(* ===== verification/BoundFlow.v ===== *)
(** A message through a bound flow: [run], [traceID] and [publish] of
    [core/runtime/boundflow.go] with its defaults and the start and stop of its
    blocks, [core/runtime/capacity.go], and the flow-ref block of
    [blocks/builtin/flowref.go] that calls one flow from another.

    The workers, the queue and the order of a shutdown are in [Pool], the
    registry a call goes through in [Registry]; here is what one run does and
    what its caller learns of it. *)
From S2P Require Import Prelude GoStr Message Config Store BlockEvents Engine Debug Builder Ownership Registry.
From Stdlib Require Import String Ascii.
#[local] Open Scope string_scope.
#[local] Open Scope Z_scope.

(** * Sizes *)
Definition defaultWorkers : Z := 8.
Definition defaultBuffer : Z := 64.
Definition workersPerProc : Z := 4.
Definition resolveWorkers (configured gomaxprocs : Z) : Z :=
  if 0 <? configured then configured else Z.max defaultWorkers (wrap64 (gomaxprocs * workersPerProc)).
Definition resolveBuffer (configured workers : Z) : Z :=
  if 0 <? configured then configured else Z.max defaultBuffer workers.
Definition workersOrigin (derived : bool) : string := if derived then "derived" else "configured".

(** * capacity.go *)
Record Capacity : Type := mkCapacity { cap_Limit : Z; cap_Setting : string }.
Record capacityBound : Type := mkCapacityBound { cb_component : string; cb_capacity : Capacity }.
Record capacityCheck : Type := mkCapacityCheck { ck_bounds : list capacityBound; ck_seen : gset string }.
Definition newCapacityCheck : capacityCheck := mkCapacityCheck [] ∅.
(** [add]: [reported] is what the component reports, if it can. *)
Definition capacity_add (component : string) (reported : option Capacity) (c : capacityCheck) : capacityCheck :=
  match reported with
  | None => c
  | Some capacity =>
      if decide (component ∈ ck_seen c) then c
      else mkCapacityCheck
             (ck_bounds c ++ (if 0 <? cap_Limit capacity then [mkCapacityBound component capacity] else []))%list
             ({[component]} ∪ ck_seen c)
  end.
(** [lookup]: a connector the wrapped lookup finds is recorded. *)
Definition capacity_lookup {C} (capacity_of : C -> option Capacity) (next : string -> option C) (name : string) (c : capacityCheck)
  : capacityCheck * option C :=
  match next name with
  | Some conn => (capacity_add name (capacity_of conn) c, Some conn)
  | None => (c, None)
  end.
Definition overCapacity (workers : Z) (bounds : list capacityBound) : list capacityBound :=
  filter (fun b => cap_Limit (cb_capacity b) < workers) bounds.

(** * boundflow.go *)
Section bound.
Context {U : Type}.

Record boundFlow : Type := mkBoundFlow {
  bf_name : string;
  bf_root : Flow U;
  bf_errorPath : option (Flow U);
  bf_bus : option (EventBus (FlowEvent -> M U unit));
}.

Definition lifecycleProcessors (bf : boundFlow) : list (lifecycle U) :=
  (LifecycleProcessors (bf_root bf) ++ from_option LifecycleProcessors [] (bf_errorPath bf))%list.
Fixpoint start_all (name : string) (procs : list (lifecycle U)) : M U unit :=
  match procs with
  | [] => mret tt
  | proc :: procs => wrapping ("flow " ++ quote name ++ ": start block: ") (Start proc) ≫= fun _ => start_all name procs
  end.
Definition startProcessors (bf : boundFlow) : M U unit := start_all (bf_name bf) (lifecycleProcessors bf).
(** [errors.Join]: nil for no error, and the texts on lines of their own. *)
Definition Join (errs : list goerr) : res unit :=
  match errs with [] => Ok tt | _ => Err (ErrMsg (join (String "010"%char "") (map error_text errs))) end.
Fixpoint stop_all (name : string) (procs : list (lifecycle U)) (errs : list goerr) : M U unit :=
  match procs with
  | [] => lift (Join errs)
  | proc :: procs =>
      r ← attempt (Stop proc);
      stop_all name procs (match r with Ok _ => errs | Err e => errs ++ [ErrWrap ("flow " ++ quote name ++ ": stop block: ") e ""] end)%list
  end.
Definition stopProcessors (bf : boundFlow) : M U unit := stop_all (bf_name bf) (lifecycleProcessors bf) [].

• • • • • • •

* [Problem to work on]:
Retype, in the same exact form, the lines of the material above from the line holding "(** * Sizes *)" through the line holding "Record capacityBound : Type".

* [Problem solution]:
(** * Sizes *)
Definition defaultWorkers : Z := 8.
Definition defaultBuffer : Z := 64.
Definition workersPerProc : Z := 4.
Definition resolveWorkers (configured gomaxprocs : Z) : Z :=
  if 0 <? configured then configured else Z.max defaultWorkers (wrap64 (gomaxprocs * workersPerProc)).
Definition resolveBuffer (configured workers : Z) : Z :=
  if 0 <? configured then configured else Z.max defaultBuffer workers.
Definition workersOrigin (derived : bool) : string := if derived then "derived" else "configured".

(** * capacity.go *)
Record Capacity : Type := mkCapacity { cap_Limit : Z; cap_Setting : string }.
Record capacityBound : Type := mkCapacityBound { cb_component : string; cb_capacity : Capacity }.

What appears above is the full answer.